Recently, a report by University of Toronto biostatistician Rafal Kustra, PhD, in a Canadian online journal, concluded that the raw data in the NEI’s AREDS Report Number 38 actually supported the contention that 19% of patients had the genotypes that appear to fare worse on the supplement than placebo.34 In a personal communication, Dr. Stone noted that this study did not prompt a rethinking of his conclusions in the JAMA Ophthalmology article.36
The third source to illuminate the genetic testing and AMD supplementation question is a lecture given at the American Academy of Optometry’s annual meeting in October 2015 by Stuart Richer, OD, PhD, which presented slides from both Dr. Awh and Dr. Chew that contradicted each other’s research.37
Dr. Richer then summarized options for doctors. One point concerned the dose of zinc in the original AREDS formula and the negative associations for lack of efficacy for the homozygous CFH/null ARMS2 subgroup, noted by Dr. Awh and several other researchers and biostatisticians. Dr. Richer explained that, from the AREDS2 conclusions, lowering the zinc dosage did not statistically diminish the efficacy of the formula, albeit in an older and sicker group of patients compared to AREDS. Therefore, using a lower zinc formula is one option for doctors to consider. Another option, he noted, was to offer a one-time genetic test to monocular patients “to [possibly] avoid a zinc hyperimmune response in one-seventh of all high-risk AMD patients.”

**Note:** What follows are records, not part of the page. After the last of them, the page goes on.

(** a relay key built from its fields parses back to them, in a buffer with
    room to spare, and has a size that is a multiple of eight; the comparator
    orders such keys by relay, kind, timestamp and note key. *)
Theorem relay_kind_key_roundtrip k1 k2 m start end_ :
  relay_key_wf k1 -> relay_key_wf k2 -> ~ In 0 (rk_relay k1) -> 
  cwf (m, make_cursor start end_) -> start + zlen (relay_key_bytes k1) < end_ ->
  (exists m' l, with_cursor start end_ (ndb_build_relay_kind_key k1) m =
      Some (Some (zlen (relay_key_bytes k1)), m') /\
    loadn m' start (zlen (relay_key_bytes k1)) = Some l /\
    zlen (relay_key_bytes k1) mod 8 = 0 /\ ndb_parse_relay_kind_key l = Some k1) /\
  ndb_relay_kind_cmp (relay_key_bytes k1) (relay_key_bytes k2) =
    Some (sgn (lex (bytes_cmp (rk_relay k1) (rk_relay k2)) (lex (rk_kind k1 ?= rk_kind k2)
      (lex (rk_created_at k1 ?= rk_created_at k2) (rk_note_key k1 ?= rk_note_key k2))))).
Proof.
  intros W1 W2 Hz W Hr. split.
  - pose proof W1 as (N & K & T & L).
    assert (Hw : exists r, r <= zlen (relay_key_body k1) /\
      Writes (cursor_push (le_bytes 8 (rk_note_key k1)) &&* cursor_push (le_bytes 8 (rk_kind k1)) &&*
        cursor_push (le_bytes 8 (rk_created_at k1)) &&* cursor_push_byte (rk_relay_len k1) &&*
        cursor_push (take (Z.to_nat (rk_relay_len k1)) (rk_relay k1)) &&* cursor_push_byte 0)
        (relay_key_body k1) r).
    { assert (Tk : take (Z.to_nat (rk_relay_len k1)) (rk_relay k1) = rk_relay k1).
      { rewrite L, to_nat_zlen. by apply take_ge. }
      rewrite Tk.
      eexists. split; [| eapply writes_eq; [| reflexivity |]; [| apply _]];
        unfold relay_key_body; [zl | by rewrite <- !app_assoc]. }
    destruct Hw as (r & Hr' & Hw).
    pose proof (zlen_nonneg (align_pad (zlen (relay_key_body k1)))).
    unfold relay_key_bytes in *. rewrite zlen_app in Hr.
    destruct (aligned_spec _ _ r m start end_ Hw W) as (m' & E & S & D); [lia | zl |].
    exists m', (relay_key_body k1 ++ align_pad (zlen (relay_key_body k1))).
    split; [unfold with_cursor; by rewrite (E : ndb_build_relay_kind_key k1 _ = _) |].
    split; [by apply loadn_storen_same in S |]. split; [done |].
    generalize (align_pad (zlen (relay_key_body k1))) as p. intros p.
    destruct k1 as [n k t len r1]. unfold relay_key_body, ndb_parse_relay_kind_key in *.
    cbn [rk_note_key rk_kind rk_created_at rk_relay_len rk_relay] in *. subst len.
    set (b := (le_bytes 8 n ++ _) ++ p).
    field b 0 (@nil Z) n (le_bytes 8 k ++ le_bytes 8 t ++ [zlen r1] ++ r1 ++ [0] ++ p).
    field b 8 (le_bytes 8 n) k (le_bytes 8 t ++ [zlen r1] ++ r1 ++ [0] ++ p).
    field b 16 (le_bytes 8 n ++ le_bytes 8 k) t ([zlen r1] ++ r1 ++ [0] ++ p).
    change (load8 b 24) with (Some (zlen r1)). cbn [mbind option_bind]. do 2 f_equal.
    change (drop 25 b) with ((r1 ++ [0]) ++ p). rewrite <- app_assoc. by apply c_string_app.
  - pose proof (key_compare_ok k1 k2 W1 W2) as C. simpl in C. rewrite C. do 2 f_equal.
    destruct W1 as (_ & _ & _ & L1), W2 as (_ & _ & _ & L2).
    unfold pair_cmp, relay_key_tuple. simpl.
    destruct (bytes_cmp (rk_relay k1) (rk_relay k2)) eqn:E; simpl; try done.
    apply (cmp_eq (cmp := bytes_cmp)) in E. rewrite L1, L2, E, Z.compare_refl.
    by destruct (_ ?= _), (_ ?= _), (_ ?= _).
Qed.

All three sources pointed out the importance of pharmacogenetics and that more research needs to be done to further elucidate the very important role it will likely have in AMD.
As a clinician on the front lines caring for patients with AMD, the following considerations come to mind when deciding treatment:
• The original AREDS study was a prospective RCT that showed a benefit for patients with intermediate to advanced AMD.
• The AREDS2 formula with lutein and zeaxanthin was shown to have an additional beneficial effect beyond that of the original AREDS.
• The studies by Awh et al. and Chew et al. were conducted on the original AREDS formula with higher zinc levels.
• Lowering the zinc dosage in the AREDS2 formula did not decrease efficacy for the “average” patient.
Last but not least, consider your patient’s eye health in relation to their total well-being. Although some practitioners use genetic testing to guide follow-ups with their AMD patients, this should not be offered without counseling and consideration of the psychological risks. For example, fear or unfamiliarity of genetic testing could cause some patients with very low-risk genotypes to defer appointments, which could increase their risk of vision loss. Meanwhile, other patients with high-risk genotypes may worry for 20 years yet never go on to develop clinically significant vision loss. n
Dr. Poteet holds an MS in human nutrition, is a certified nutrition consultant and a fellow of the Ocular Nutrition Society. She currently practices in Atlanta, Ga.